=== Begin Enclosure ===

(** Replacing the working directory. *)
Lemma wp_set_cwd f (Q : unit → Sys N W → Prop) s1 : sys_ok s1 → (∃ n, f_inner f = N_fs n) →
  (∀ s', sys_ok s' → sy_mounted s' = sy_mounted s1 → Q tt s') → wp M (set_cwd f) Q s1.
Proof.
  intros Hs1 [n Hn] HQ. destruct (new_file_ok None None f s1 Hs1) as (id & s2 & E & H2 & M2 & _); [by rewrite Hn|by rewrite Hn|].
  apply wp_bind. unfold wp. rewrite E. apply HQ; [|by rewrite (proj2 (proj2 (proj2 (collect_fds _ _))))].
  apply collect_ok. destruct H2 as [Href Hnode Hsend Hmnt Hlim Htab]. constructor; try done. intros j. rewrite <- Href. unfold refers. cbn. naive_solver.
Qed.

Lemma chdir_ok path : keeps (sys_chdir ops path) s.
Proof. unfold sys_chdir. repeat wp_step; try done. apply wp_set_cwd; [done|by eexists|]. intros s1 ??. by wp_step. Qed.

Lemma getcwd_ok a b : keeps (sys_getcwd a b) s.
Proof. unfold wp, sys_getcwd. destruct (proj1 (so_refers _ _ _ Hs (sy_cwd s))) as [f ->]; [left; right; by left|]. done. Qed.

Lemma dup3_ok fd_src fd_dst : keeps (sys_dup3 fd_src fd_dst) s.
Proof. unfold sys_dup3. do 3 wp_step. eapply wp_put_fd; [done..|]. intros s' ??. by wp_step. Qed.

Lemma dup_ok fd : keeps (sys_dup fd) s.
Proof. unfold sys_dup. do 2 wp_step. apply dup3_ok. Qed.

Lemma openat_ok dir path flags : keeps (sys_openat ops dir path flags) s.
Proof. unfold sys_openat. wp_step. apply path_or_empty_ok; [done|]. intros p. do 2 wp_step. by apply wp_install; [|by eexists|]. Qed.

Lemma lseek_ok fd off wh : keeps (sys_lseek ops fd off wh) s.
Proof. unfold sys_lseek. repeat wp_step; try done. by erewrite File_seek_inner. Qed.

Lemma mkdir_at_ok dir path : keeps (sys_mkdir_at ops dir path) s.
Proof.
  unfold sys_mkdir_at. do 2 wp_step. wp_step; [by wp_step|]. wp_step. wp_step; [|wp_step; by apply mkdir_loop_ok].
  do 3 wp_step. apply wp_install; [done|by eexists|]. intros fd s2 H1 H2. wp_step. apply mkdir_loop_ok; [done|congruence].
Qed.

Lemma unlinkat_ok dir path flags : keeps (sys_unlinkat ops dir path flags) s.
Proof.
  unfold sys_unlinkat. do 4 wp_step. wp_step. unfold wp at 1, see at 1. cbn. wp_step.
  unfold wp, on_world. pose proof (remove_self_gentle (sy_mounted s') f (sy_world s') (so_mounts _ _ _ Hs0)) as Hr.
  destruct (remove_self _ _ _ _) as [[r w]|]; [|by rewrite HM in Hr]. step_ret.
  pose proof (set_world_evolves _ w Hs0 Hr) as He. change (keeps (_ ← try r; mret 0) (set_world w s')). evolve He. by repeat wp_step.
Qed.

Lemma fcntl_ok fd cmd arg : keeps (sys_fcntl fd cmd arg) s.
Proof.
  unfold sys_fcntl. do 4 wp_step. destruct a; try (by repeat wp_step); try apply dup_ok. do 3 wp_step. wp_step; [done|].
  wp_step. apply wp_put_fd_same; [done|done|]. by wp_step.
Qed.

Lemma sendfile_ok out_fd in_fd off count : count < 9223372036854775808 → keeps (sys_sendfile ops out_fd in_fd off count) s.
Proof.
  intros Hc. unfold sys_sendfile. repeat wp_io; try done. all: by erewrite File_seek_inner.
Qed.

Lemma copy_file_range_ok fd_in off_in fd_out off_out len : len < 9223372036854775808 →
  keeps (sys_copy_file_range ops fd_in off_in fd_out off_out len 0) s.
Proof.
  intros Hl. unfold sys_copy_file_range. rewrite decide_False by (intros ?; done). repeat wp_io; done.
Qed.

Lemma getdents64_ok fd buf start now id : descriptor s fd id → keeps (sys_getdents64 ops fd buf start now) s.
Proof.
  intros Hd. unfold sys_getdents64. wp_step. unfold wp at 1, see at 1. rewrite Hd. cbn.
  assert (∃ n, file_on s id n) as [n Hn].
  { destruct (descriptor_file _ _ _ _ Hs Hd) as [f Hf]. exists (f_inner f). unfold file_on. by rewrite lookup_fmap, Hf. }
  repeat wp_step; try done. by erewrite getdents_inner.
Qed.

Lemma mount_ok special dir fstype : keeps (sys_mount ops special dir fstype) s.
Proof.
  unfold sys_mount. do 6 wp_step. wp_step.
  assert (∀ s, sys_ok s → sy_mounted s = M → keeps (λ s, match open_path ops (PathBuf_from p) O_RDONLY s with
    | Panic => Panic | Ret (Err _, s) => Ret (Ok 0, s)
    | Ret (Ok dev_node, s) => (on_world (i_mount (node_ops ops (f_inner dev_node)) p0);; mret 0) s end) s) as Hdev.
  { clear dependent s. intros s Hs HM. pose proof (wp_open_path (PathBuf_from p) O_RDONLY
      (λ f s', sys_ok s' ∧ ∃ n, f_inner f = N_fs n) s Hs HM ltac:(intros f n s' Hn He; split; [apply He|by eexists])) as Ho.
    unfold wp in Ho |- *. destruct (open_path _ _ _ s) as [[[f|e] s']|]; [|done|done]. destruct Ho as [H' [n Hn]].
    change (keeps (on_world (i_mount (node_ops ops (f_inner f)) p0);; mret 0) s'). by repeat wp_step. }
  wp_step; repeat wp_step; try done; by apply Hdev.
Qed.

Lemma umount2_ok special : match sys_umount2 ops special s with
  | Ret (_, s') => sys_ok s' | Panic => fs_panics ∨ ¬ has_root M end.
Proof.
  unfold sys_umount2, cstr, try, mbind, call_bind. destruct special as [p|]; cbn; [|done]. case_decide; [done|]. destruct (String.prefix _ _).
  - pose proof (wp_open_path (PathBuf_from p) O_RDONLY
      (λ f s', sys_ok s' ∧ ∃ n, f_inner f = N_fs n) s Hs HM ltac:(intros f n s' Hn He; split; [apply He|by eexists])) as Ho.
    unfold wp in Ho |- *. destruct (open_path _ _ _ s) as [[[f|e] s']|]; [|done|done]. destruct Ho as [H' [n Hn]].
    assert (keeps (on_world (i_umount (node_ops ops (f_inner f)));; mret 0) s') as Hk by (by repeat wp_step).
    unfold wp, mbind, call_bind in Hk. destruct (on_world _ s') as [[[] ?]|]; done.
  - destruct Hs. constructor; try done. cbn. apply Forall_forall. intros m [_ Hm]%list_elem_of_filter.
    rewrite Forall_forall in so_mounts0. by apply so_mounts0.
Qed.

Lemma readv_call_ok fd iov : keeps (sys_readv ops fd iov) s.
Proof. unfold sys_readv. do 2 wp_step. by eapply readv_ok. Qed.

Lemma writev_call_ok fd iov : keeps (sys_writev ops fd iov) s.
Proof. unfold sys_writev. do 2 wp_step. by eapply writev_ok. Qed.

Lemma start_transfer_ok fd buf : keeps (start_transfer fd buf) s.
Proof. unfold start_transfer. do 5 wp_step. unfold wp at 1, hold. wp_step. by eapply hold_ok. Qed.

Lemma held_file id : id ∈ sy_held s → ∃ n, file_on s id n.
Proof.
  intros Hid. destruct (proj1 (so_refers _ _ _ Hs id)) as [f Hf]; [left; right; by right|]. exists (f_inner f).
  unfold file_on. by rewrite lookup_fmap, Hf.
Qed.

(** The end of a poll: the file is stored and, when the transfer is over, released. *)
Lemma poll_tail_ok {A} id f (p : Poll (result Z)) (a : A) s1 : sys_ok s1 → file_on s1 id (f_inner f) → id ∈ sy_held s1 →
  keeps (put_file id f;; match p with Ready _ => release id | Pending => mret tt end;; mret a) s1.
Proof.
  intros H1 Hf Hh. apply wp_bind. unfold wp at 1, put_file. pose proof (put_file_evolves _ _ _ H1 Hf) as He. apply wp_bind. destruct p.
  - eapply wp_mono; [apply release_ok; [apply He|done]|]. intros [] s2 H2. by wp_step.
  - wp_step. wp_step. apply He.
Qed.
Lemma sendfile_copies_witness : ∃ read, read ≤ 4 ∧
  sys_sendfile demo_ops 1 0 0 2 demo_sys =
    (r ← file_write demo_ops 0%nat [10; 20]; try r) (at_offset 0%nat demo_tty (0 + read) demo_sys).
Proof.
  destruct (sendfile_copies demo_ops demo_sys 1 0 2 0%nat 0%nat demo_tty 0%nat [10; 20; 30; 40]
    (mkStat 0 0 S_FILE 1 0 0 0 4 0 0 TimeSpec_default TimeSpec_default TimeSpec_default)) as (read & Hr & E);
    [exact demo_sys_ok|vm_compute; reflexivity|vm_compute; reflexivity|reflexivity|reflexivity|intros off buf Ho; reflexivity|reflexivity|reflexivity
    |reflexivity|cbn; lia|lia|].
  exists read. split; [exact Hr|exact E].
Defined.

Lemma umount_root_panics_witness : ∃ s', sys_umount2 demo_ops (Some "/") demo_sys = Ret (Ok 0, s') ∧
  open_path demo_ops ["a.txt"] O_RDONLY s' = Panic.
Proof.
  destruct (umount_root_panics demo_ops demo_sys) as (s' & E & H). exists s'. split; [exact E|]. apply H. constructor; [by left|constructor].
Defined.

=== End Enclosure ===
=== Begin Enclosure ===

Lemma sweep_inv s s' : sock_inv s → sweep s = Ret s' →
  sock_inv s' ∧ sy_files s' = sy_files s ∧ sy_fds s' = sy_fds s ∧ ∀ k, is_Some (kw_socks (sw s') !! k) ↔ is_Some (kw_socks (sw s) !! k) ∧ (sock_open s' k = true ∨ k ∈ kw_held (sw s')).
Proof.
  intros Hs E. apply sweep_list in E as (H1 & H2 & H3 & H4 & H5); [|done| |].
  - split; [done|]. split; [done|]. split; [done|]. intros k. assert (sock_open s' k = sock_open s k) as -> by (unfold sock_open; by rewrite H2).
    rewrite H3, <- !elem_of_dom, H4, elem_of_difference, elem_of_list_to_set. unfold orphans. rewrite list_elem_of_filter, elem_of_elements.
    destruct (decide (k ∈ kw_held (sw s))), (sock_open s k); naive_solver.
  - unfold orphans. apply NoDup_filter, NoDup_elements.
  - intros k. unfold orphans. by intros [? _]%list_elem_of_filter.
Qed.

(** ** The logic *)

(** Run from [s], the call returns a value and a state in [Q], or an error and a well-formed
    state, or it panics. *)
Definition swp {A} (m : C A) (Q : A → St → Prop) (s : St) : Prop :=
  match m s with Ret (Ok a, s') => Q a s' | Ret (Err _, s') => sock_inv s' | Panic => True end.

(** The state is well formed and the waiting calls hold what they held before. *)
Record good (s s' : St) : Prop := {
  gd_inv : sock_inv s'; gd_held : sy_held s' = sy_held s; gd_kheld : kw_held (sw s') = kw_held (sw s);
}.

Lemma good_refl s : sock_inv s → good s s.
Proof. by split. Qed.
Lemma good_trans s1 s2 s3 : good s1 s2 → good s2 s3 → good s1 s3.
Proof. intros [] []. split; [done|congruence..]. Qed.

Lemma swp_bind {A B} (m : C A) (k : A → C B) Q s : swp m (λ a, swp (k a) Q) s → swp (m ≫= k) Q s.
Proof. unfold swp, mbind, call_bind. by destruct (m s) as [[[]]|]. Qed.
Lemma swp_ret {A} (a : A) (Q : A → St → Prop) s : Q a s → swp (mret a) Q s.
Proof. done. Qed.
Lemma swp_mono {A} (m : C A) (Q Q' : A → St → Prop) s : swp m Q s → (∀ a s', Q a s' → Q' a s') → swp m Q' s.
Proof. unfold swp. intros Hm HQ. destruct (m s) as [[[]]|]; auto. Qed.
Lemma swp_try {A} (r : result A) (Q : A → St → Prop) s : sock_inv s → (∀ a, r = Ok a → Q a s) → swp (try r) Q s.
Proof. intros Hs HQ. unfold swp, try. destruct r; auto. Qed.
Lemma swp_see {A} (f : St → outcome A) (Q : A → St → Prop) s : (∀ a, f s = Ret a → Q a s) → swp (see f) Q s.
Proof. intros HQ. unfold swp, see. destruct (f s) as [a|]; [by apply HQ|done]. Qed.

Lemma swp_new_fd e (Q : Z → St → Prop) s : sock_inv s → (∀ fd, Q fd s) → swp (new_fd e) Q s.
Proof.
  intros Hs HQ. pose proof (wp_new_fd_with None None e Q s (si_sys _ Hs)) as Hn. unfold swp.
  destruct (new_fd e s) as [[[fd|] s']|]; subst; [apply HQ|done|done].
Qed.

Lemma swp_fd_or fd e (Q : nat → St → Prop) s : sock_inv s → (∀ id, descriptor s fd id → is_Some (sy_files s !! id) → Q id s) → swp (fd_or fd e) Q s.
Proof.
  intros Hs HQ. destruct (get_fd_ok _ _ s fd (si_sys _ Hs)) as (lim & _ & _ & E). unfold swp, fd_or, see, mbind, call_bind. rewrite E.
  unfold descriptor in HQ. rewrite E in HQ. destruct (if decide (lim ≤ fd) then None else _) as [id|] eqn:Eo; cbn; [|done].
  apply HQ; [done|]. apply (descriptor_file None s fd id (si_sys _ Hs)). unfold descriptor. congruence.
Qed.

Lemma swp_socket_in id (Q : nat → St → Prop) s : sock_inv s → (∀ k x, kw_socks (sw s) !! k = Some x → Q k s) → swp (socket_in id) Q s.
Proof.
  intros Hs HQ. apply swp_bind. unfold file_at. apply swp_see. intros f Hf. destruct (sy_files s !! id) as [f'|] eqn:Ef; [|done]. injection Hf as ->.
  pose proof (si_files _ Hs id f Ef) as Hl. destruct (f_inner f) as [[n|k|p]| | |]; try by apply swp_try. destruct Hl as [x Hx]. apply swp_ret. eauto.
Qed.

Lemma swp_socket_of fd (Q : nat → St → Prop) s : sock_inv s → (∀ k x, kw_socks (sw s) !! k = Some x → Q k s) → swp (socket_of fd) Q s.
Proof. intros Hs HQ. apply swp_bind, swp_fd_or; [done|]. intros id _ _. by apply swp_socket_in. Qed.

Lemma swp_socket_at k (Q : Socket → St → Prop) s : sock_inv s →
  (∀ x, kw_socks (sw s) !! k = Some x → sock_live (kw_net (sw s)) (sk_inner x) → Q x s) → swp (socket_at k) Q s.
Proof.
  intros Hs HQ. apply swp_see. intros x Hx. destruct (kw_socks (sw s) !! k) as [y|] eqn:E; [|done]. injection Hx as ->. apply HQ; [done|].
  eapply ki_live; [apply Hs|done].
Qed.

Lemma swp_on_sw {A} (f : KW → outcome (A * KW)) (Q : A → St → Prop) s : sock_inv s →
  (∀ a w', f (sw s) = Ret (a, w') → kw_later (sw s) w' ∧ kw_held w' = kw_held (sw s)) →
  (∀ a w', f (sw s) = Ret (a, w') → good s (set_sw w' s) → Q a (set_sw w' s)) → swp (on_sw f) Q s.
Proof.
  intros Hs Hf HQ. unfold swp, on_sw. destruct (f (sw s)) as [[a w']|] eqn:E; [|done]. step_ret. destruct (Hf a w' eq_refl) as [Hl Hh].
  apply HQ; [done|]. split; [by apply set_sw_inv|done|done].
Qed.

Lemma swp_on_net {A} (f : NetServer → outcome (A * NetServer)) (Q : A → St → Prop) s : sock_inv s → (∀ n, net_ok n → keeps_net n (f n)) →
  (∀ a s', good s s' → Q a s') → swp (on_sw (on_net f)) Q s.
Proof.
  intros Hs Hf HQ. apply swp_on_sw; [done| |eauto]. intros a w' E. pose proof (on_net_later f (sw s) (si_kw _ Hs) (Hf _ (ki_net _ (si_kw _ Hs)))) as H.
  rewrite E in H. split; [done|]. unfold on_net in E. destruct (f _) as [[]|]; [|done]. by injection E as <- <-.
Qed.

=== End Enclosure ===

EXERCISE DETAILS:
Repeat exactly the lines of the listing above, from the one with "(** Replacing the working directory. *)" down to the one with "apply wp_bind. unfold wp."; both of those lines belong in the range.

ANSWER TO THE PROBLEM:
(** Replacing the working directory. *)
Lemma wp_set_cwd f (Q : unit → Sys N W → Prop) s1 : sys_ok s1 → (∃ n, f_inner f = N_fs n) →
  (∀ s', sys_ok s' → sy_mounted s' = sy_mounted s1 → Q tt s') → wp M (set_cwd f) Q s1.
Proof.
  intros Hs1 [n Hn] HQ. destruct (new_file_ok None None f s1 Hs1) as (id & s2 & E & H2 & M2 & _); [by rewrite Hn|by rewrite Hn|].
  apply wp_bind. unfold wp. rewrite E. apply HQ; [|by rewrite (proj2 (proj2 (proj2 (collect_fds _ _))))].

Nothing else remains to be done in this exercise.